**** Data to examine

(** * The SD card driver of the MPGL1 firmware (drivers/sdcard.c)

    A shallow embedding of the driver's module state, of its four public
    functions and of the nineteen state functions that the
    [G_SdCardStateMachine] function pointer ranges over, followed by the
    properties of the driver.

    Conventions of the embedding.
    - [u8] and [u32] values are integers in [Z]; the places where the C
      code wraps around or truncates are written out.
    - A pointer into [SD_au8RxBuffer] is the index of the element it
      points to; the one-past-the-end pointer is [SDCARD_RX_BUFFER_SIZE].
    - A function pointer is a value of [fn.t], or [None] for a null one.
    - The bus driver, the LED driver, the debug port and the system timer
      live outside the file.  What a state function reads from them during
      one pass is collected in an [Env]; what it asks of them is returned
      as a list of [Call]s, in program order. *)

From Stdlib Require Import ZArith List Bool Lia.
Import ListNotations.
Local Open Scope Z_scope.

(** ** Constants of the headers

    sdcard.c includes configuration.h; none of the macros it takes from
    there is defined in sdcard.c itself, so they are the fields of a
    class.  [IsTimeUp now saved period] stands for
    [IsTimeUp(&G_u32SystemTime1ms, &saved, period, NO_RESET_TARGET_TIMER)]
    evaluated when the system time reads [now]. *)

Class Header := {
  SDCARD_RX_BUFFER_SIZE : Z;
  SD_CMD_SIZE : Z;
  SD_WAKEUP_BYTES : Z;
  SD_CMD_RETRIES : Z;
  SD_SPI_WAIT_TIME_MS : Z;
  SD_WAIT_TIME : Z;
  SD_READ_TOKEN_MS : Z;
  SD_SECTOR_READ_TIMEOUT_MS : Z;
  _SD_CARD_INSERTED : Z;
  _SD_TYPE_SD1 : Z;
  _SD_TYPE_SD2 : Z;
  _SD_CARD_HC : Z;
  SD_CLEAR_CARD_TYPE_BITS : Z;
  SD_STATUS_IDLE : Z;
  SD_STATUS_READY : Z;
  SD_VHS_VALUE : Z;
  SD_CHECK_PATTERN : Z;
  _SD_OCR_CCS_BIT : Z;
  TOKEN_START_BLOCK : Z;
  SD_HOST_CMD : Z;
  SD_CMD0 : Z;
  SD_CMD8 : Z;
  SD_CMD16 : Z;
  SD_CMD17 : Z;
  SD_CMD55 : Z;
  SD_CMD58 : Z;
  SD_ACMD41 : Z;
  SD_CMD0_CRC : Z;
  SD_CMD8_CRC : Z;
  SD_NO_CRC : Z;
  SSP_DUMMY_BYTE : Z;
  SD_ERROR_TIMEOUT : Z;
  SD_ERROR_CARD_VOLTAGE : Z;
  SD_ERROR_BAD_RESPONSE : Z;
  SD_ERROR_NO_TOKEN : Z;
  SD_ERROR_NO_SD_TOKEN : Z;
  IsTimeUp : Z -> Z -> Z -> bool
}.

(** Modelled from the spec: [BIT6] and [BIT7] come from a header that is
    not part of the sources at hand.  They are the masks of bit 6 and of
    bit 7: the spec calls the bit that [BIT7] selects in R1 its top bit,
    and the bit that [BIT6] sets in the first argument byte of ACMD41
    bit 30 of the argument. *)
Definition BIT6 : Z := 0x40.
Definition BIT7 : Z := 0x80.

(** ** Machine arithmetic *)

Definition u32_modulus : Z := 2 ^ 32.
Definition u32 (x : Z) : Z := x mod u32_modulus.
Definition u8 (x : Z) : Z := x mod 256.

(** [~m] on a 32-bit operand. *)
Definition u32_not (m : Z) : Z := u32 (Z.lnot m).

(** ** Enumerations and pointer values *)

Inductive SdCardStateType :=
| SD_NO_CARD | SD_CARD_ERROR | SD_IDLE | SD_READING | SD_DATA_READY | SD_WRITING.

Definition SdCardStateType_eqb (a b : SdCardStateType) : bool :=
  match a, b with
  | SD_NO_CARD, SD_NO_CARD | SD_CARD_ERROR, SD_CARD_ERROR | SD_IDLE, SD_IDLE
  | SD_READING, SD_READING | SD_DATA_READY, SD_DATA_READY
  | SD_WRITING, SD_WRITING => true
  | _, _ => false
  end.

Inductive LedRateType := LED_OFF | LED_1HZ | LED_8HZ | LED_ON.

(** The state functions, as values of the function pointers
    [G_SdCardStateMachine] and [SD_WaitReturnState]. *)
Module fn.
Inductive t :=
| SdIdleNoCard | SdCardDummies | SdCardResponseCMD0 | SdCardResponseCMD8
| SdCardReadCMD8 | SdCardACMD41 | SdCardResponseACMD41 | SdCardResponseCMD58
| SdCardResponseCMD16 | SdCardReadCMD58 | SdCardWaitReady | SdCardWaitCommand
| SdCardWaitSSP | SdCardReadyIdle | SdCardResponseCMD17 | SdCardWaitStartToken
| SdCardDataTransfer | SdFailedDataTransfer | SdError.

********

What is being asked:
Every line above from the line with "properties of the driver." to the line with "- A function" is wanted, ends included; write them out exactly and add no other line.

Problem solution:
    properties of the driver.

    Conventions of the embedding.
    - [u8] and [u32] values are integers in [Z]; the places where the C
      code wraps around or truncates are written out.
    - A pointer into [SD_au8RxBuffer] is the index of the element it
      points to; the one-past-the-end pointer is [SDCARD_RX_BUFFER_SIZE].
    - A function pointer is a value of [fn.t], or [None] for a null one.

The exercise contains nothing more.